In July of 2013, House Speaker John Boehner strongly suggested that he would hold a vote on some kind of bill that included legalization, in order to “find out” whether it could pass the House. In January of 2014, House GOP leaders rolled out a set of broad principles that included a path to legal status. These were real steps forward for a party whose nominee had embraced self-deportation less than two years earlier. In the spring of 2014, Boehner even mocked fellow Republicans for their reluctance to embrace reform, mimicking them as follows: “Ohhhh. Don’t make me do this. Ohhhh. This is too hard.”
But conservatives revolted, Boehner shelved plans to pursue reform, and Republican leaders and aides quietly assured reporters that the party could always pass reform in 2015, to fix the Latino problem in time for 2016.
But some Republicans explicitly warned at the time that if the party failed to pass reform in 2014, it would only get harder to do so in 2015, because the GOP primaries would start up. GOP pollster Whit Ayres warned:
“If Republicans wait until 2015 to tackle this issue, that puts a very emotional and controversial issue right in the middle of the Republican presidential selection process. The opportunity for demagoguery will be exceedingly prevalent if we wait that long. It could drag the entire field to the right on immigration.”

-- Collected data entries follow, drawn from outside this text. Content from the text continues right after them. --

Ltac absent := vm_compute; intros K; repeat (destruct K as [K|K]; [discriminate K|]); exact K.

Lemma parse_documented_format_witness :
  parse_course_info ascii_digits_only
    (PStr (cell_text (py "高等数学") (py "张老师") (py "计算机2301")
             [py "1-2节"; py "教三-301"; py "1-16周"])) =
  Some {| course_name := py "高等数学"; teacher := py "张老师";
          class_info := py "计算机2301"; week_info := py "1-16周";
          location := py "教三-301"; time_info := py "1-2节" |}.
Proof.
  apply (parse_documented_format ascii_digits_only
           (py "高等数学") (py "张老师") (py "计算机2301")
           (py "1-16周") (py "1-2节") (py "教三-301")
           [py "1-2节"; py "教三-301"; py "1-16周"]).
  - vm_compute. discriminate.
  - vm_compute. reflexivity.
  - absent.
  - split; absent.
  - split; absent.
  - split; absent.
  - intros x H. vm_compute in H.
    destruct H as [<-|[<-|[<-|[]]]]; repeat split; absent.
  - vm_compute. reflexivity.
  - split; vm_compute; reflexivity.
  - repeat split; vm_compute; reflexivity.
  - change (Permutation ([py "1-2节"; py "教三-301"] ++ [py "1-16周"])
              ([py "1-16周"] ++ [py "1-2节"; py "教三-301"])).
    apply Permutation_app_comm.
Defined.

(** ** Runs of the expander *)

Lemma iloc_in_bounds (df : DataFrame) (r c : nat) :
  (r < length df)%nat -> (forall row, In row df -> (c < length row)%nat) ->
  exists v, iloc df r c = Returned v.
Proof.
  intros Hr Hc. unfold iloc.
  destruct (nth_error df r) as [row|] eqn:E.
  - destruct (nth_error row c) as [v|] eqn:E'; [eauto|].
    apply nth_error_None in E'. apply nth_error_In in E. apply Hc in E. lia.
  - apply nth_error_None in E. lia.
Qed.

Lemma iloc_short_row (df : DataFrame) (r c : nat) (row : list pyval) :
  nth_error df r = Some row -> (length row <= c)%nat -> iloc df r c = Raised IndexError.
Proof.
  intros E H. unfold iloc. rewrite E.
  destruct (nth_error row c) eqn:E'; [|reflexivity].
  assert (nth_error row c <> None) as K by congruence.
  apply nth_error_Some in K. lia.
Qed.

Lemma iloc_raises (df : DataFrame) (r c : nat) (e : exn) :
  iloc df r c = Raised e -> e = IndexError.
Proof.
  unfold iloc. destruct (nth_error df r) as [row|]; [|congruence].
  destruct (nth_error row c); congruence.
Qed.

Section ExpanderRuns.

Variable U : unicode_tables.

(** *** The only exception of a run *)

Lemma do_column_raises (df : DataFrame) (row_idx : nat) (key : pystr)
    (clock : Z * Z * Z * Z) (col : nat) (e : exn) :
  do_column U df row_idx key clock col = Raised e -> e = IndexError.
Proof.
  unfold do_column.
  destruct (iloc df 2 col) as [weekday|x] eqn:E1;
    [|intros H; injection H as <-; eapply iloc_raises; exact E1].
  destruct (if truthy weekday then dict_get_val weekday_map weekday else None)
    as [offset|]; [|discriminate].
  destruct (iloc df row_idx col) as [cell|x] eqn:E2;
    [|intros H; injection H as <-; eapply iloc_raises; exact E2].
  destruct (negb (truthy cell) || str_eqb (strip (py_str cell)) []); [discriminate|].
  destruct (parse_course_info U cell) as [info|]; [|discriminate].
  destruct (parse_weeks U (PStr (week_info info))) as [[|w weeks] d1]; [discriminate|].
  destruct (week_loop info key offset clock (w :: weeks)). discriminate.
Qed.
(** * MongoDB query extensions of django_mongodb_engine.contrib

    A shallow embedding of [django_mongodb_engine/contrib/__init__.py]
    (Python 2): the rewriting of filter keywords into dotted MongoDB paths in
    [MongoDBQuerySet._filter_or_exclude], the raw query and update facade of
    [RawQueryMixin], and the Map/Reduce result adapter.

    Python objects that the code mutates or shares (querysets, queries, model
    classes, the collections of the database) live in explicit stores that are
    threaded through the operations; exceptions are an error result. *)

From Stdlib Require Import Ascii.
From stdpp Require Import base gmap strings list.
Lemma scanDirectory_unbound_records_nothing fs budget : forall cur acc,
  modules (scanDirectory None fs budget cur acc) = modules acc.
Proof.
  induction budget as [|b IH]; intros cur acc; [reflexivity|].
  cbn [scanDirectory].
  destruct (fs_readdir fs cur) as [entries|]; [|reflexivity].
  set (acc1 := mkDiscovery (modules acc) (listed acc ++ [cur])).
  change (modules acc) with (modules acc1). generalize acc1. clear acc1.
  induction entries as [|entry rest IHe]; intros acc1; [reflexivity|].
  destruct (d_isDirectory entry && negb (is_hidden (d_name entry))); [reflexivity|].
  apply IHe.
Qed.

(** X9.  [findModules] returns the empty list on every filesystem: the
    nested [scanDirectory] is called plainly, so [this.isModuleRoot] throws
    at the first visible subdirectory, the [catch] ends the loop, and
    nothing is ever pushed. *)
Theorem findModules_finds_nothing fs rootPath maxDepth (m : DetectorManager) :
  findModules fs rootPath maxDepth m = [].
Proof. unfold findModules, findModules_with. apply scanDirectory_unbound_records_nothing. Qed.
(** * control-pulseoptim-symplectic: the notebook as a Rocq program

    The repository is one Jupyter notebook,
    [examples/control-pulseoptim-symplectic.ipynb].  It builds the generators of
    a symplectic two-oscillator system, calls QuTiP's [optimize_pulse] and
    reports and plots what comes back.

    The development follows the notebook cell by cell.

    - Names bound to literals or to pure expressions (cells 2 to 7) are
      Rocq constants that keep the notebook's names.
    - numpy's arrays, indexing, [dot] and [hstack], and Python's [range],
      [len] and [str.format] are written out as functions.
    - QuTiP and matplotlib are not part of the repository.  Their pure
      functions ([calc_omega], [expm], the text rendering of floats and
      operators) are the fields of the class [Library]; their effectful
      calls (the optimiser, reporting, plotting) are requests answered by
      an arbitrary [World], and may raise.
    - The cells that talk to the outside run in a state and exception
      monad over the kernel: the world, the log of requests, the files
      written and the names bound at run time. *)

From Stdlib Require Import ZArith Ascii String List Floats Lia.
From stdpp Require Import base option list strings pretty.

Open Scope Z_scope.
Open Scope string_scope.

(* ===================================================================== *)
(** ** numpy: two-dimensional arrays                                      *)
(* ===================================================================== *)

Module Numpy.

(** A Python number as it appears in an array literal. *)
Inductive pynum : Type :=
| PyInt (z : Z)
| PyFloat (f : float).

Coercion PyInt : Z >-> pynum.
Coercion PyFloat : float >-> pynum.

Inductive dtype : Type := int64 | float64.

(** Conversion of a Python int to binary64: the nearest float, ties to
    even, as Python and numpy convert.  It is exact up to magnitude 2^53. *)
Definition float_of_Z (z : Z) : float :=
  SF2Prim (binary_normalize prec emax z 0 false).

(** The integer a float holds, when it holds one. *)
Definition integer_value (f : float) : option Z :=
  match Prim2SF f with
  | S754_zero _ => Some 0%Z
  | S754_finite s m e =>
      let sign := if s then (-1)%Z else 1%Z in
      if (0 <=? e)%Z then Some (sign * (Z.pos m * 2 ^ e))%Z
      else if (Z.pos m mod 2 ^ (- e) =? 0)%Z
           then Some (sign * (Z.pos m / 2 ^ (- e)))%Z
           else None
  | _ => None
  end.

(** Whether binary64 holds the number exactly: always for a float, for
    an int when its float reads back as the same integer (every int up to
    magnitude 2^53 does). *)
Definition held_exactly (x : pynum) : bool :=
  match x with
  | PyInt z =>
      match integer_value (float_of_Z z) with
      | Some y => (y =? z)%Z
      | None => false
      end
  | PyFloat _ => true
  end.

Definition to_float (x : pynum) : float :=
  match x with
  | PyInt z => float_of_Z z
  | PyFloat f => f
  end.

Definition is_int (x : pynum) : bool :=
  match x with PyInt _ => true | PyFloat _ => false end.

(** A 2-D array: its element type, its shape and its row-major buffer.
    An integer array is kept through the binary64 values of its entries:
    that is what its consumers in the notebook, [Qobj] and [dot] with a
    float array, convert the entries to.  The value is the entry itself up
    to magnitude 2^53. *)
Record ndarray : Type := mk_ndarray {
  dtype_of : dtype;
  nrows : nat;
  ncols : nat;
  buf : list float
}.

Definition shape (a : ndarray) : nat * nat := (nrows a, ncols a).

(** The buffer holds exactly [nrows * ncols] entries. *)
Definition wf (a : ndarray) : Prop :=
  length (buf a) = (nrows a * ncols a)%nat.

(** [np.array(lit)] for a nested list [lit]: the result is an integer
    array when there is an entry and every entry is a Python int, a float
    array otherwise (so also for the literal without entries).  The model
    covers the literals numpy turns into a 2-D int64 or float64 array: numpy
    rejects a ragged literal, [rectangular] is that side condition, and it
    leaves int64 for integers outside [-2^63, 2^63), [in_int64] is that
    one. *)
Definition rectangular (lit : list (list pynum)) : bool :=
  forallb (fun r => Nat.eqb (length r) (length (hd [] lit))) lit.

Definition in_int64 (x : pynum) : bool :=
  match x with
  | PyInt z => (- 2 ^ 63 <=? z)%Z && (z <? 2 ^ 63)%Z
  | PyFloat _ => true
  end.

Definition has_entry (lit : list (list pynum)) : bool :=
  existsb (fun r => negb (Nat.eqb (length r) 0)) lit.

Definition np_array (lit : list (list pynum)) : ndarray :=
  {| dtype_of := if has_entry lit && forallb (forallb is_int) lit
                 then int64 else float64;
     nrows := length lit;
     ncols := length (hd [] lit);
     buf := concat (map (map to_float) lit) |}.

(** Python index normalisation on an axis of length [n]: [0 <= i < n]
    counts from the front, [-n <= i < 0] from the back, anything else is an
    IndexError ([None]). *)
Definition norm_index (n : nat) (i : Z) : option nat :=
  if (0 <=? i)%Z && (i <? Z.of_nat n)%Z then Some (Z.to_nat i)
  else if (- Z.of_nat n <=? i)%Z && (i <? 0)%Z then Some (Z.to_nat (Z.of_nat n + i))
  else None.

(** [a[i, j]] *)
Definition item (a : ndarray) (i j : Z) : option float :=
  i' ← norm_index (nrows a) i;
  j' ← norm_index (ncols a) j;
  buf a !! (i' * ncols a + j')%nat.

(** [a[:, j]]: the column as a 1-D array. *)
Definition column (a : ndarray) (j : Z) : option (list float) :=
  j' ← norm_index (ncols a) j;
  mapM (fun i => buf a !! (i * ncols a + j')%nat) (seq 0 (nrows a)).

(** [np.hstack((v, x))] for a 1-D array [v] and a scalar [x]: the scalar is
    promoted to a one-element array and the two are concatenated. *)
Definition hstack (v : list float) (x : float) : list float := v ++ [x].

(** Unchecked entry, for the operations below that are total on
    well-formed operands. *)
Definition entry (a : ndarray) (i j : nat) : float :=
  nth (i * ncols a + j) (buf a) 0%float.

Definition transpose (a : ndarray) : ndarray :=
  {| dtype_of := dtype_of a;
     nrows := ncols a;
     ncols := nrows a;
     buf := flat_map (fun i => map (fun j => entry a j i) (seq 0 (nrows a)))
                     (seq 0 (ncols a)) |}.

Definition fsum (l : list float) : float :=
  fold_left PrimFloat.add l 0%float.

Definition join_dtype (d e : dtype) : dtype :=
  match d, e with int64, int64 => int64 | _, _ => float64 end.

(** numpy raises ValueError unless the inner dimensions agree. *)
Definition dot_defined (a b : ndarray) : Prop := ncols a = nrows b.
Lemma PyPropertyTree__tp_setattro_puts self name value s :
  name ≠ "value" → name ≠ "__class__" →
  valid_path name → value_to_tree value = Some (leaf s) →
  puts_leaf (PyPropertyTree__tp_setattro self name value) self name s.
Proof.
  intros Hname1 Hname2 Hpath Hvalue.
  unfold PyPropertyTree__tp_setattro, PyObject_GenericSetAttr.
  apply String.eqb_neq in Hname1, Hname2. rewrite Hname1, Hname2.
  destruct (put_child_stores name (leaf s) self Hpath)
    as (r & self' & Hput & Hr).
  rewrite Hvalue, Hput. by exists r, self'.
Qed.

(** C9, as the code has it.  The table of [py_value_to_string]: [None]
    gives ["none"], a boolean ["true"] or ["false"], a number its [str()]
    (the decimal numeral for an integer, the text the runtime prints for a
    float, and whatever text [str()] gives for any other number), a string
    itself, any other object is refused.  Every method that assigns a
    scalar stores a leaf with that text once the call gets to the
    assignment ([insert] with an index in range on a tree whose size an
    [int] holds, an item assignment with a string or with an integer that
    fits a [Py_ssize_t] and names a child, [setdefault] with a path that is
    not there), and raises [ValueError] there, leaving the tree as it was,
    for a refused object.  The attribute [value] is the exception: it takes
    a string and refuses everything else, numbers, booleans and [None]
    included. *)
Theorem py_value_to_string_assignment self :
  (py_value_to_string Py_None = Some "none"
   ∧ py_value_to_string (PyBool true) = Some "true"
   ∧ py_value_to_string (PyBool false) = Some "false"
   ∧ (∀ z, py_value_to_string (PyLong z) = Some (pretty z)
           ∧ decimal_numeral (pretty z) = true)
   ∧ (∀ f, py_value_to_string (PyFloat f) = Some (float_repr f))
   ∧ (∀ str, py_value_to_string (PyNumber str) = Some str)
   ∧ (∀ s, py_value_to_string (PyUnicode s) = Some s)
   ∧ py_value_to_string Py_NotImplemented = None
   ∧ (∀ str, py_value_to_string (PyObject_other str) = None))
  ∧ (∀ value s,
       (∀ t, value ≠ PyTree t) → py_value_to_string value = Some s →
       (∀ path, valid_path path →
          stores_leaf (PyPropertyTree_put self path value) s)
       ∧ (∀ path, valid_path path →
            stores_leaf (PyPropertyTree_add self path value) s)
       ∧ (∀ key, stores_leaf (PyPropertyTree_append self key value) s)
       ∧ (∀ index key,
            Z.of_nat (Ptree.size self) < 2 ^ 31 →
            - (Z.of_nat (Ptree.size self) + 1) ≤ index
              ≤ Z.of_nat (Ptree.size self) →
            stores_leaf (PyPropertyTree_insert self index key value) s)
       ∧ (∀ path, valid_path path →
            PtreePath.get_child path self = None →
            stores_leaf (PyPropertyTree_setdefault self path (Some value)) s)
       ∧ (∀ key_obj path,
            key_obj = PyUnicode path
            ∨ (∃ index, PyIndex_Check key_obj = Some index
                        ∧ LONG_MIN ≤ index ≤ LONG_MAX
                        ∧ key_at_index self index = Some path) →
            valid_path path →
            puts_leaf
              (PyPropertyTree_mp_ass_subscript self key_obj (Some value))
              self path s)
       ∧ (∀ name, name ≠ "value" → name ≠ "__class__" → valid_path name →
            puts_leaf (PyPropertyTree__tp_setattro self name value)
              self name s))
  ∧ (∀ path, valid_path path → PtreePath.get_child path self = None →
       stores_leaf (PyPropertyTree_setdefault self path None) "none")
  ∧ (∀ value,
       (∀ t, value ≠ PyTree t) → py_value_to_string value = None →
       (∀ path, PyPropertyTree_put self path value
                = (Raise PyExc_ValueError, self))
       ∧ (∀ path, PyPropertyTree_add self path value
                  = (Raise PyExc_ValueError, self))
       ∧ (∀ key, PyPropertyTree_append self key value
                 = (Raise PyExc_ValueError, self))
       ∧ (∀ index key,
            Z.of_nat (Ptree.size self) < 2 ^ 31 →
            - (Z.of_nat (Ptree.size self) + 1) ≤ index
              ≤ Z.of_nat (Ptree.size self) →
            PyPropertyTree_insert self index key value
            = (Raise PyExc_ValueError, self))
       ∧ (∀ path, PtreePath.get_child path self = None →
            PyPropertyTree_setdefault self path (Some value)
            = (Raise PyExc_ValueError, self))
       ∧ (∀ key_obj path,
            key_obj = PyUnicode path
            ∨ (∃ index, PyIndex_Check key_obj = Some index
                        ∧ LONG_MIN ≤ index ≤ LONG_MAX
                        ∧ key_at_index self index = Some path) →
            PyPropertyTree_mp_ass_subscript self key_obj (Some value)
            = (Raise PyExc_ValueError, self))
       ∧ (∀ name, name ≠ "value" → name ≠ "__class__" →
            PyPropertyTree__tp_setattro self name value
            = (Raise PyExc_ValueError, self)))
  ∧ (∀ value,
       PyPropertyTree__tp_setattro self "value" value
       = match value with
         | PyUnicode s => (Return tt, Node s (children self) (by_name self))
         | _ => (Raise PyExc_ValueError, self)
         end).
Proof.
  split_and!; try done.
  - intros z. split; [done | apply pretty_Z_decimal_numeral].
  - intros value s Hscalar Hs.
    assert (value_to_tree value = Some (leaf s)) as Hvalue.
    { by rewrite value_to_tree_scalar, Hs. }
    split_and!; intros.
    + by apply PyPropertyTree_put_stores.
    + by apply PyPropertyTree_add_stores.
    + by apply PyPropertyTree_append_stores.
    + by apply PyPropertyTree_insert_stores.
    + by apply PyPropertyTree_setdefault_stores.
    + by apply PyPropertyTree_mp_ass_subscript_puts.
    + by apply PyPropertyTree__tp_setattro_puts.
  - intros path Hpath Hget.
    by apply PyPropertyTree_setdefault_stores.
  - intros value Hscalar Hnone.
    assert (value_to_tree value = None) as Hvalue.
    { by rewrite value_to_tree_scalar, Hnone. }
    split_and!.
    + intros path. unfold PyPropertyTree_put. by rewrite Hvalue.
    + intros path. unfold PyPropertyTree_add. by rewrite Hvalue.
    + intros key. unfold PyPropertyTree_append. by rewrite Hvalue.
    + intros index key Hsize Hindex.
      destruct (PyPropertyTree_insert_in_range self index key value
                  Hsize Hindex) as (i & _ & _ & ->).
      by rewrite Hvalue.
    + intros path Hget. unfold PyPropertyTree_setdefault. simpl.
      by rewrite Hget, Hvalue.
    + intros key_obj path [->|(index & Hindex & _ & Hkey)];
        unfold PyPropertyTree_mp_ass_subscript; simpl.
      * by rewrite Hvalue.
      * by rewrite Hindex, Hkey, Hvalue.
    + intros name Hname1 Hname2.
      unfold PyPropertyTree__tp_setattro, PyObject_GenericSetAttr.
      apply String.eqb_neq in Hname1, Hname2.
      by rewrite Hname1, Hname2, Hvalue.
  - intros value. by destruct value.
Qed.
(** [package = aserver_api.package(...)]: the snapshot of the registry. *)
Record Package : Type := mkPackage {
  pkg_versions : list string;
  pkg_files : list File
}.

(** [file.get("attrs", {}).get(key, 0)] *)
Definition attr_get (key : Attrs → option Z) (file : File) : Z :=
  match file_attrs file with
  | Some a => default 0 (key a)
  | None => 0
  end.

(** The larger of ["build_number"] and [int] of ["build_no"]. *)
Definition build_number (file : File) : Z :=
  Z.max (attr_get attr_build_number file) (attr_get attr_build_no file).

(** [max(map(build_number, files), default=0)] *)
Definition max_build (files : list File) : Z :=
  match build_number <$> files with
  | [] => 0
  | b :: bs => fold_left Z.max bs b
  end.

(** ** The classifier *)

(** [files = list(filter(lambda a: label in a["labels"], files))] *)
Definition filter_label (label : option string) (files : list File)
  : list File :=
  match label with
  | None => files
  | Some l => filter (λ a, l ∈ file_labels a) files
  end.

(** [files_by_version[f["version"]].append(f)] on a [defaultdict]: a key that
    is not there yet reads as the empty list.  The map holds references: the
    positions in [files] of the dicts. *)
Definition group_append (m : gmap string (list nat)) (v : string) (i : nat)
  : gmap string (list nat) :=
  <[v := default [] (m !! v) ++ [i]]> m.

Definition files_by_version (files : list File) : gmap string (list nat) :=
  fold_left (λ m '(i, f), group_append m (file_version f) i)
            (imap pair files) ∅.

(** The scan for [last_dev]. *)
Definition last_dev_of (versions : list string) : option string :=
  fold_left (λ last_dev v, if is_dev_version v then Some v else last_dev)
            versions None.

(** [sum(map(lambda f: f["size"], files))] *)
Definition total_size_of (files : list File) : Z :=
  fold_left Z.add (file_size <$> files) 0.

(** The body of the inner loop: the value of [prioity] for one file. *)
Definition priority_of (is_dev : bool) (mbd : Z) (last_dev : option string)
    (file : File) : Z :=
  if build_number file =? mbd then
    if is_dev && negb (bool_decide (Some (file_version file) = last_dev))
    then 2 else 4
  else if is_dev && bool_decide (Some (file_version file) = last_dev) then 3
  else if is_dev then 0
  else 1.
(** A parsed JSON value.  A number keeps its lexeme: no arithmetic is ever
    done on it.  An object keeps its members in source order; on a
    duplicate key the last member wins, as in [JSON.parse]. *)
Inductive Json :=
| JNull
| JBool (b : bool)
| JNumber (lexeme : JsString)
| JString (s : JsString)
| JArray (elems : list Json)
| JObject (members : list (JsString * Json)).

Definition is_json_ws (c : N) : bool :=
  (c =? 32) || (c =? 9) || (c =? 10) || (c =? 13).

Fixpoint skip_ws (s : JsString) : JsString :=
  match s with
  | c :: r => if is_json_ws c then skip_ws r else s
  | [] => []
  end.

Definition is_digit (c : N) : bool := (48 <=? c) && (c <=? 57).

Definition hex_val (c : N) : option N :=
  if is_digit c then Some (c - 48)
  else if (65 <=? c) && (c <=? 70) then Some (c - 55)
  else if (97 <=? c) && (c <=? 102) then Some (c - 87)
  else None.

(** Single-character escapes: quote, backslash, slash, b, f, n, r, t. *)
Definition unescape (c : N) : option N :=
  if c =? 34 then Some 34
  else if c =? 92 then Some 92
  else if c =? 47 then Some 47
  else if c =? 98 then Some 8
  else if c =? 102 then Some 12
  else if c =? 110 then Some 10
  else if c =? 114 then Some 13
  else if c =? 116 then Some 9
  else None.

(** The characters of a string literal after its opening quote, up to and
    including the closing quote. *)
Fixpoint string_body (s acc : JsString) : option (JsString * JsString) :=
  match s with
  | [] => None
  | c :: r =>
      if c =? 34 then Some (rev acc, r)
      else if c <? 32 then None
      else if c =? 92 then
        match r with
        | [] => None
        | e :: r1 =>
            if e =? 117 then
              match r1 with
              | h1 :: h2 :: h3 :: h4 :: r2 =>
                  match hex_val h1, hex_val h2, hex_val h3, hex_val h4 with
                  | Some a, Some b, Some c', Some d =>
                      string_body r2 ((a * 4096 + b * 256 + c' * 16 + d) :: acc)
                  | _, _, _, _ => None
                  end
              | _ => None
              end
            else
              match unescape e with
              | Some u => string_body r1 (u :: acc)
              | None => None
              end
        end
      else string_body r (c :: acc)
  end.

Fixpoint digits (s : JsString) : JsString * JsString :=
  match s with
  | c :: r => if is_digit c then let (ds, r') := digits r in (c :: ds, r')
              else ([], s)
  | [] => ([], [])
  end.

Definition opt_bind {A B} (o : option A) (k : A -> option B) : option B :=
  match o with Some a => k a | None => None end.

(** A number lexeme: optional minus; a lone zero or a non-zero digit
    followed by digits; optional fraction; optional exponent. *)
Definition number (s : JsString) : option (JsString * JsString) :=
  let '(sign, s1) :=
    match s with
    | c :: r => if c =? 45 then ([c], r) else ([], s)
    | [] => ([], s)
    end in
  opt_bind
    (match s1 with
     | c :: r =>
         if c =? 48 then Some ([c], r)
         else if is_digit c then let (ds, r') := digits r in Some (c :: ds, r')
         else None
     | [] => None
     end)
    (fun '(int, s2) =>
  opt_bind
    (match s2 with
     | c :: r =>
         if c =? 46 then
           let (ds, r') := digits r in
           match ds with [] => None | _ => Some (c :: ds, r') end
         else Some ([], s2)
     | [] => Some ([], s2)
     end)
    (fun '(frac, s3) =>
  opt_bind
    (match s3 with
     | c :: r =>
         if (c =? 101) || (c =? 69) then
           let '(sg, r1) :=
             match r with
             | c1 :: r1 => if (c1 =? 43) || (c1 =? 45) then ([c1], r1) else ([], r)
             | [] => ([], r)
             end in
           let (ds, r2) := digits r1 in
           match ds with [] => None | _ => Some (c :: sg ++ ds, r2) end
         else Some ([], s3)
     | [] => Some ([], s3)
     end)
    (fun '(exp, s4) => Some (sign ++ int ++ frac ++ exp, s4)))).

Fixpoint strip_prefix (p s : JsString) : option JsString :=
  match p, s with
  | [], _ => Some s
  | a :: p', b :: s' => if a =? b then strip_prefix p' s' else None
  | _ :: _, [] => None
  end.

Veteran GOP operative Rob Jesmer similarly warned that if Republicans didn’t embrace reform, “presidential politics will consume our party, which will make it more difficult to get it passed. ” Jesmer added: “We will severely diminish our chances of winning the presidential election in 2016 if this isn’t solved.” And as Jonathan Chait details, some conservative pundits, operating from the same rationale, also called for Republicans to pass “immigration reform as quickly as possible” and take the short term hit from the right, “allowing the base to vent its spleen and make up in time for the presidential campaign.”
In other words, some Republicans warned at the time that the party needed to embrace reform precisely to avoid the epic slow-motion disaster that might unfold if immigration got tied up in primary politics, creating fertile conditions for a talented demagogue to pull the party further to the right. Which is exactly what is happening now.